(Data in this exercise Opens)

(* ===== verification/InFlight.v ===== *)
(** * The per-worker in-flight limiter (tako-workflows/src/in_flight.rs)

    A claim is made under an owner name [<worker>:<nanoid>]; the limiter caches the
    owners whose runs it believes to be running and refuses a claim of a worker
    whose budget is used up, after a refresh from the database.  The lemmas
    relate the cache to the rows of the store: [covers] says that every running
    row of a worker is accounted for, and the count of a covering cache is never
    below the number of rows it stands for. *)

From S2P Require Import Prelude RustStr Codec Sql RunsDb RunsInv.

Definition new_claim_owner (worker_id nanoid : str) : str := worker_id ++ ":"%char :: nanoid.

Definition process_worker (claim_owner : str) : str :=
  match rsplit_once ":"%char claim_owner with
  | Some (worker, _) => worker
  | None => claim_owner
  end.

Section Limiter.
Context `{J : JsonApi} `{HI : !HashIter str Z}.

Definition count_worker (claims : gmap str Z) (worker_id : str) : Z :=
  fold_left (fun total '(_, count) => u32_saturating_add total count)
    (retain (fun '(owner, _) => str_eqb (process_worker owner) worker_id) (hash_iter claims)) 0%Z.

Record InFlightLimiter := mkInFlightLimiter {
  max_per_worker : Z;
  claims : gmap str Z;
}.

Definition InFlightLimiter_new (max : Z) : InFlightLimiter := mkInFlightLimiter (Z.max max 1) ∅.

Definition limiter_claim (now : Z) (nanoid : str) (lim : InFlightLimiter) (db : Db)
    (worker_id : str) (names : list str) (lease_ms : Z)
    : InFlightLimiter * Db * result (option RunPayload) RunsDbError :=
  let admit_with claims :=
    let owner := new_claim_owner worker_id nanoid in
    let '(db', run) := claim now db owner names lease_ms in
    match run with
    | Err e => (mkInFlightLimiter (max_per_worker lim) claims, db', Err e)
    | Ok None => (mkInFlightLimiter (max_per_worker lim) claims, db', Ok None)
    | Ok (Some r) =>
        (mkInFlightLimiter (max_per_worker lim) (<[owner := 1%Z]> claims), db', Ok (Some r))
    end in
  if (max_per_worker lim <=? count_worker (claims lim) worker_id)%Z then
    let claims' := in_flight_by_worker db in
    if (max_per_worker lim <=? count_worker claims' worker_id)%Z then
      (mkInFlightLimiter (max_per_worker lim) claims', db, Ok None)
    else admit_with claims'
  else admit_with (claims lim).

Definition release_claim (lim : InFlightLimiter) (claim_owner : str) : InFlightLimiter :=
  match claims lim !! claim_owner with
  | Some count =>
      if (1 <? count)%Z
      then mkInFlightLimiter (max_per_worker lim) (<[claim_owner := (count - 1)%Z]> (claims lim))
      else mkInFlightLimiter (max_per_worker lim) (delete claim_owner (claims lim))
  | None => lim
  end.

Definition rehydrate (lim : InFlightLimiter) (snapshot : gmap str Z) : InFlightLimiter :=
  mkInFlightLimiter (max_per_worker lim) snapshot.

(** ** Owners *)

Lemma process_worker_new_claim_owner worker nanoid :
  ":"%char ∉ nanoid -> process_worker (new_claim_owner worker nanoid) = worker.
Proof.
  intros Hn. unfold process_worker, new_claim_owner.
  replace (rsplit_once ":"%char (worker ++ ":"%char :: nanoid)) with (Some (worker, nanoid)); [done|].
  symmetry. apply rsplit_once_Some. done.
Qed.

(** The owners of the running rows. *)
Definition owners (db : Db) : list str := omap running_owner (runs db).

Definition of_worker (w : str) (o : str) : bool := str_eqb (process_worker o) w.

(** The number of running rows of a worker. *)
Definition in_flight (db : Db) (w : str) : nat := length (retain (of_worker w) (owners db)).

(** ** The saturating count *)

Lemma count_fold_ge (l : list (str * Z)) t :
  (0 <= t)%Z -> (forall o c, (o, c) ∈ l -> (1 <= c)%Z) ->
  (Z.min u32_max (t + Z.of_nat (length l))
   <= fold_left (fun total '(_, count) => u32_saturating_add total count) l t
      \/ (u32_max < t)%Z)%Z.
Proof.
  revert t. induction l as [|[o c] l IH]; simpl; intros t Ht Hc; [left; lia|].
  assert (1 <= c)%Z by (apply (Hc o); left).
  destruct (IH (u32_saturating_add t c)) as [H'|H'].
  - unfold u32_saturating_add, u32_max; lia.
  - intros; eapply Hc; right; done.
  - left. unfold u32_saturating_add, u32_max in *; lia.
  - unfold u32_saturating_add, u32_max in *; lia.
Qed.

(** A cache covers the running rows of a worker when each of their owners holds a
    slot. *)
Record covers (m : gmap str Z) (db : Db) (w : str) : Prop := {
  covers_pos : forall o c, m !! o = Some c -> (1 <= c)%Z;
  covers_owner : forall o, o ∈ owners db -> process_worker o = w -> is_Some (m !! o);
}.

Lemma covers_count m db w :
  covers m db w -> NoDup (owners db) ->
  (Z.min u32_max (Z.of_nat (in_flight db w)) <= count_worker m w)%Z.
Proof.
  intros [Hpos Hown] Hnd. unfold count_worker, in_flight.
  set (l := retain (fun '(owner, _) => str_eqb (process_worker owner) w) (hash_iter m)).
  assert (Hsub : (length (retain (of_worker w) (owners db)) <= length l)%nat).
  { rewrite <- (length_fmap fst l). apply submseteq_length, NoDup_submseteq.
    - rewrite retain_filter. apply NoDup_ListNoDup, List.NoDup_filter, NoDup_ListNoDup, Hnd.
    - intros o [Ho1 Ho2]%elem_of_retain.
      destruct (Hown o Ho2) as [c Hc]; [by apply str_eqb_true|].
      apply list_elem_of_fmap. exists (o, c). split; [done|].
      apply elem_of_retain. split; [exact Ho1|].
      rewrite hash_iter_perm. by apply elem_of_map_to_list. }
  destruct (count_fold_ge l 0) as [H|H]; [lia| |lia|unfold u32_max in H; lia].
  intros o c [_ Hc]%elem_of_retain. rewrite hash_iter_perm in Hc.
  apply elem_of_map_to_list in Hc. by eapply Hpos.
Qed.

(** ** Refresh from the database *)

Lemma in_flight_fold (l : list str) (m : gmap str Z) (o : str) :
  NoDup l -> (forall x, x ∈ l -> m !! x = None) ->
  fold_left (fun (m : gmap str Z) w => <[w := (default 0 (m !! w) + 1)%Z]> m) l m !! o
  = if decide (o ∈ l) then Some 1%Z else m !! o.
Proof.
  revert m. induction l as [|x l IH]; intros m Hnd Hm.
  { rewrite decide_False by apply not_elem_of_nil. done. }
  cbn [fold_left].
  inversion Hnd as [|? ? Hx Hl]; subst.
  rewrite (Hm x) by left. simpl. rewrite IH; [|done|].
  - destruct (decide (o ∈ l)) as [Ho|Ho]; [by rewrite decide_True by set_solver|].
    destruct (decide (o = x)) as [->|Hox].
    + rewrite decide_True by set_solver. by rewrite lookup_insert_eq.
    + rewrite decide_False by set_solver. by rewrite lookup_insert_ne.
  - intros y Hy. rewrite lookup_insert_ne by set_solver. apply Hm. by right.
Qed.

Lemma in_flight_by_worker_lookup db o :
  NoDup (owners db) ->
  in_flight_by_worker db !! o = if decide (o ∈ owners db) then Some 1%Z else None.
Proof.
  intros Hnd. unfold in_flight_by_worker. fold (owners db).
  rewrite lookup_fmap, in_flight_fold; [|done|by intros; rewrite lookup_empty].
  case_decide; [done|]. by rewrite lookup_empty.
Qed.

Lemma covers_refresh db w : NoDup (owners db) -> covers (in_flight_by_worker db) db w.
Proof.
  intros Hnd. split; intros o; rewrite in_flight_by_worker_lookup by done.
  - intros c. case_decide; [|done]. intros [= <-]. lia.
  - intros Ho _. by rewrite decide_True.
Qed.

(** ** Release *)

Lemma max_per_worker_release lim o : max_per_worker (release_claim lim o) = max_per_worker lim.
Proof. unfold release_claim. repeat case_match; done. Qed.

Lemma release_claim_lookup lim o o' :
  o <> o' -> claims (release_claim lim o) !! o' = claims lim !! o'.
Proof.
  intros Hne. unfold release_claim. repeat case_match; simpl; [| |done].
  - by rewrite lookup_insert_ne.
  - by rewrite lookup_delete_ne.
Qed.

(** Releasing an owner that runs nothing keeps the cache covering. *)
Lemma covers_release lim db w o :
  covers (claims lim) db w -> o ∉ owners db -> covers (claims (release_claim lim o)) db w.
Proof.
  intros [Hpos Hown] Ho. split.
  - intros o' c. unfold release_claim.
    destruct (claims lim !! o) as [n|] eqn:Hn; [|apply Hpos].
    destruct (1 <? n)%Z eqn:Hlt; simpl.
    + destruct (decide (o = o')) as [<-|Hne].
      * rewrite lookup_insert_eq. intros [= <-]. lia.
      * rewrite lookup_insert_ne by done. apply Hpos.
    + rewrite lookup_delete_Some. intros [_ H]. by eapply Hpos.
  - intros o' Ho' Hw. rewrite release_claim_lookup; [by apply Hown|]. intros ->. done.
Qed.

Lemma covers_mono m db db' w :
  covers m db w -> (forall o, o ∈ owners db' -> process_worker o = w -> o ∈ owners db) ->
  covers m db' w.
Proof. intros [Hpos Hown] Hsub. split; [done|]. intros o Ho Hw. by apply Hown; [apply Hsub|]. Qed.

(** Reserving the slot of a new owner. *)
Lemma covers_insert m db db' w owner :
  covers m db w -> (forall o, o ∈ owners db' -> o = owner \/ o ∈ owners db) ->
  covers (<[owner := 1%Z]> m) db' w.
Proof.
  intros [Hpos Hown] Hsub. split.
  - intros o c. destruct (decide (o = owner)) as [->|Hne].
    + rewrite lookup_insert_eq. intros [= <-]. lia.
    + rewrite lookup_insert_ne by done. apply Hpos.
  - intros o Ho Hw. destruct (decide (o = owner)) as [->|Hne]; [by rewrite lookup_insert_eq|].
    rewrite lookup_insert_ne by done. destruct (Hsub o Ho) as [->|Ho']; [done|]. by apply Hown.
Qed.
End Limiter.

(Data in this exercise Closes)

### Exercise goal
From the entries above, extract only the lines running from the one containing "(retain (fun '(owner, _)" through the one containing "(mkInFlightLimiter (max_per_worker lim) (<[owner", inclusive.

### Output
    (retain (fun '(owner, _) => str_eqb (process_worker owner) worker_id) (hash_iter claims)) 0%Z.

Record InFlightLimiter := mkInFlightLimiter {
  max_per_worker : Z;
  claims : gmap str Z;
}.

Definition InFlightLimiter_new (max : Z) : InFlightLimiter := mkInFlightLimiter (Z.max max 1) ∅.

Definition limiter_claim (now : Z) (nanoid : str) (lim : InFlightLimiter) (db : Db)
    (worker_id : str) (names : list str) (lease_ms : Z)
    : InFlightLimiter * Db * result (option RunPayload) RunsDbError :=
  let admit_with claims :=
    let owner := new_claim_owner worker_id nanoid in
    let '(db', run) := claim now db owner names lease_ms in
    match run with
    | Err e => (mkInFlightLimiter (max_per_worker lim) claims, db', Err e)
    | Ok None => (mkInFlightLimiter (max_per_worker lim) claims, db', Ok None)
    | Ok (Some r) =>
        (mkInFlightLimiter (max_per_worker lim) (<[owner := 1%Z]> claims), db', Ok (Some r))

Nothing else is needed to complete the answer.